##### Extracted records #####
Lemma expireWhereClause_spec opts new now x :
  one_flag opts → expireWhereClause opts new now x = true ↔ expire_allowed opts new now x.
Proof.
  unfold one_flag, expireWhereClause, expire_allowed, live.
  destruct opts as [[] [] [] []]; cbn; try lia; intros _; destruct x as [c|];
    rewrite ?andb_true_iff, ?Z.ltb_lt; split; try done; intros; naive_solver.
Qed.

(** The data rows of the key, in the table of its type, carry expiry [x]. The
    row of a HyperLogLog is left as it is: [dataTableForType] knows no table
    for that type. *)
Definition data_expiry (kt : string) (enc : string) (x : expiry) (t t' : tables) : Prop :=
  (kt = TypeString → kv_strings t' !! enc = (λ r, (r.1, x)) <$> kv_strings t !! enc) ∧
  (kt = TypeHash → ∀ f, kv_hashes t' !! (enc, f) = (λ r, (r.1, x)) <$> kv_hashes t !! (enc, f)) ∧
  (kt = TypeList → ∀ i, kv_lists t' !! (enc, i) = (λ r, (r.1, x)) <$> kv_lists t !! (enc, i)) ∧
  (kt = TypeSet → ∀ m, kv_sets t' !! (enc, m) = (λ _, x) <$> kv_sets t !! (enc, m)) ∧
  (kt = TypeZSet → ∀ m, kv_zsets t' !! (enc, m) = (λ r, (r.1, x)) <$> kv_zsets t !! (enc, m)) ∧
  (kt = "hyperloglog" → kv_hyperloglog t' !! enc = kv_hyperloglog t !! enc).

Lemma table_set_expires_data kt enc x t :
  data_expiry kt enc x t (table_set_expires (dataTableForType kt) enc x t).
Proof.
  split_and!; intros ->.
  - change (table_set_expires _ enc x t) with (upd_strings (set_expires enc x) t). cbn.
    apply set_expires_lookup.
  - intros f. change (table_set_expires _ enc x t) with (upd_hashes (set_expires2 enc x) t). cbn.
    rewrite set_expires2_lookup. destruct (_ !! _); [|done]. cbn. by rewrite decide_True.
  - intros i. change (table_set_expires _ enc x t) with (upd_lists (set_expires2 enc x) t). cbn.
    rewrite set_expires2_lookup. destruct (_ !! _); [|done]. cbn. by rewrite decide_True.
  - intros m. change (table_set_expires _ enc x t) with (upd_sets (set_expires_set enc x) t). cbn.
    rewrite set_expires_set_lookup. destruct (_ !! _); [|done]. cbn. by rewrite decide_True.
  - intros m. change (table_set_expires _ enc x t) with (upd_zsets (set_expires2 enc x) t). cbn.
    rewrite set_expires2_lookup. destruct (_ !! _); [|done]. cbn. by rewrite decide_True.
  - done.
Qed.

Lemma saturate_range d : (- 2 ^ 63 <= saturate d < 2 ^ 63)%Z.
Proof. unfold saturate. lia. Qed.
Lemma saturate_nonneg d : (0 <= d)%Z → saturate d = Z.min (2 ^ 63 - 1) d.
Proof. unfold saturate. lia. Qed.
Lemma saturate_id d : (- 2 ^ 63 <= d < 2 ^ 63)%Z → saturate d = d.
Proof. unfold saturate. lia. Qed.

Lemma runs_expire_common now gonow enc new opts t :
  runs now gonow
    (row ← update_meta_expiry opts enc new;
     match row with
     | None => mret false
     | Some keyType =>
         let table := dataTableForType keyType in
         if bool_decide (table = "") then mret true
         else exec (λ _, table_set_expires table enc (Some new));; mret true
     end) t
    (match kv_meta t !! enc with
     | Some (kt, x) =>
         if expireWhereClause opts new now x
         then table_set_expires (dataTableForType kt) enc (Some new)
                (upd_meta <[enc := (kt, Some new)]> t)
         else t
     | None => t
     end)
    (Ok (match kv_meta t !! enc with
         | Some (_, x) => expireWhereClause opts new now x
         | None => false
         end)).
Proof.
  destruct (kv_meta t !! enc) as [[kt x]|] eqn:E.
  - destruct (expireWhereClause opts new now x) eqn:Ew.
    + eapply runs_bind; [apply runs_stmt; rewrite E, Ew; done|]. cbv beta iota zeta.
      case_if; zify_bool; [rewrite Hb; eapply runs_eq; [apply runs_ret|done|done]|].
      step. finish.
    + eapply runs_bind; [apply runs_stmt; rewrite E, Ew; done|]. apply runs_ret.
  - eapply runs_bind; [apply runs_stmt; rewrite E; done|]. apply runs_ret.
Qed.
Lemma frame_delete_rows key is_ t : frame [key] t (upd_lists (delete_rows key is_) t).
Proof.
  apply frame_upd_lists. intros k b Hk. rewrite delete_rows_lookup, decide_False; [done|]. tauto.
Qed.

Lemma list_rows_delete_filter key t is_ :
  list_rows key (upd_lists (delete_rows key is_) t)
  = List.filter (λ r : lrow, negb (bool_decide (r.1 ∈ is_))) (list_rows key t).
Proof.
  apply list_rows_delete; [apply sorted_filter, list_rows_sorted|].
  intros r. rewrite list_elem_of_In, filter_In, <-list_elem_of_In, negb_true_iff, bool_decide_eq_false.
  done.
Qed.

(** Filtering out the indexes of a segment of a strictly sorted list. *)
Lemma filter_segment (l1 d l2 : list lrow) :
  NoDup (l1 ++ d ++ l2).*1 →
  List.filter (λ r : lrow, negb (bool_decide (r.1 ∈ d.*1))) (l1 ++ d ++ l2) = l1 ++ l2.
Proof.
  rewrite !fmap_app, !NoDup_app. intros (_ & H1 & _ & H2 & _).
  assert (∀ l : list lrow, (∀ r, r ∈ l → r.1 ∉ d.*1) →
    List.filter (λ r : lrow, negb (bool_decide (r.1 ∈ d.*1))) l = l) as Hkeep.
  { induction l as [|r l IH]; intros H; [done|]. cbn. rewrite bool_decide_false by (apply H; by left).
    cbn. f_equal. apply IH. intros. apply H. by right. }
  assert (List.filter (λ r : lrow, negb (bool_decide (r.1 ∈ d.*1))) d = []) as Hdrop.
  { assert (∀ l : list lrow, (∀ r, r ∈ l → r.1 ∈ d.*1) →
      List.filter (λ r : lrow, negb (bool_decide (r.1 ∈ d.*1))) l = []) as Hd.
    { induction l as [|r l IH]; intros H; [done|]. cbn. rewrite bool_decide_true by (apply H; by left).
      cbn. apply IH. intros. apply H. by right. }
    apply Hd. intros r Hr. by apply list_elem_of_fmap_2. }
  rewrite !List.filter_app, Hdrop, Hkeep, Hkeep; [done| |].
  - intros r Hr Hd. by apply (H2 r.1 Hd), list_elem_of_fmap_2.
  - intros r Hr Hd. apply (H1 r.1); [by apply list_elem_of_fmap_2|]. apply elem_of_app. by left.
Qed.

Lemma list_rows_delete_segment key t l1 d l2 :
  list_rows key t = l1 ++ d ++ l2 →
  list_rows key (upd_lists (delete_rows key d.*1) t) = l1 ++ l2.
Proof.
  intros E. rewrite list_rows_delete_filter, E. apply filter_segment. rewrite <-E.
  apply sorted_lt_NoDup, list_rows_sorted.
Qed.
#####
# Task brief
Every line above from the line with "match row with" to the line with "bool_decide_false by (apply H; by left).", both included, must be reproduced exactly, and no other line may appear.

# Solution to the exercise
     match row with
     | None => mret false
     | Some keyType =>
         let table := dataTableForType keyType in
         if bool_decide (table = "") then mret true
         else exec (λ _, table_set_expires table enc (Some new));; mret true
     end) t
    (match kv_meta t !! enc with
     | Some (kt, x) =>
         if expireWhereClause opts new now x
         then table_set_expires (dataTableForType kt) enc (Some new)
                (upd_meta <[enc := (kt, Some new)]> t)
         else t
     | None => t
     end)
    (Ok (match kv_meta t !! enc with
         | Some (_, x) => expireWhereClause opts new now x
         | None => false
         end)).
Proof.
  destruct (kv_meta t !! enc) as [[kt x]|] eqn:E.
  - destruct (expireWhereClause opts new now x) eqn:Ew.
    + eapply runs_bind; [apply runs_stmt; rewrite E, Ew; done|]. cbv beta iota zeta.
      case_if; zify_bool; [rewrite Hb; eapply runs_eq; [apply runs_ret|done|done]|].
      step. finish.
    + eapply runs_bind; [apply runs_stmt; rewrite E, Ew; done|]. apply runs_ret.
  - eapply runs_bind; [apply runs_stmt; rewrite E; done|]. apply runs_ret.
Qed.
Lemma frame_delete_rows key is_ t : frame [key] t (upd_lists (delete_rows key is_) t).
Proof.
  apply frame_upd_lists. intros k b Hk. rewrite delete_rows_lookup, decide_False; [done|]. tauto.
Qed.

Lemma list_rows_delete_filter key t is_ :
  list_rows key (upd_lists (delete_rows key is_) t)
  = List.filter (λ r : lrow, negb (bool_decide (r.1 ∈ is_))) (list_rows key t).
Proof.
  apply list_rows_delete; [apply sorted_filter, list_rows_sorted|].
  intros r. rewrite list_elem_of_In, filter_In, <-list_elem_of_In, negb_true_iff, bool_decide_eq_false.
  done.
Qed.

(** Filtering out the indexes of a segment of a strictly sorted list. *)
Lemma filter_segment (l1 d l2 : list lrow) :
  NoDup (l1 ++ d ++ l2).*1 →
  List.filter (λ r : lrow, negb (bool_decide (r.1 ∈ d.*1))) (l1 ++ d ++ l2) = l1 ++ l2.
Proof.
  rewrite !fmap_app, !NoDup_app. intros (_ & H1 & _ & H2 & _).
  assert (∀ l : list lrow, (∀ r, r ∈ l → r.1 ∉ d.*1) →
    List.filter (λ r : lrow, negb (bool_decide (r.1 ∈ d.*1))) l = l) as Hkeep.
  { induction l as [|r l IH]; intros H; [done|]. cbn. rewrite bool_decide_false by (apply H; by left).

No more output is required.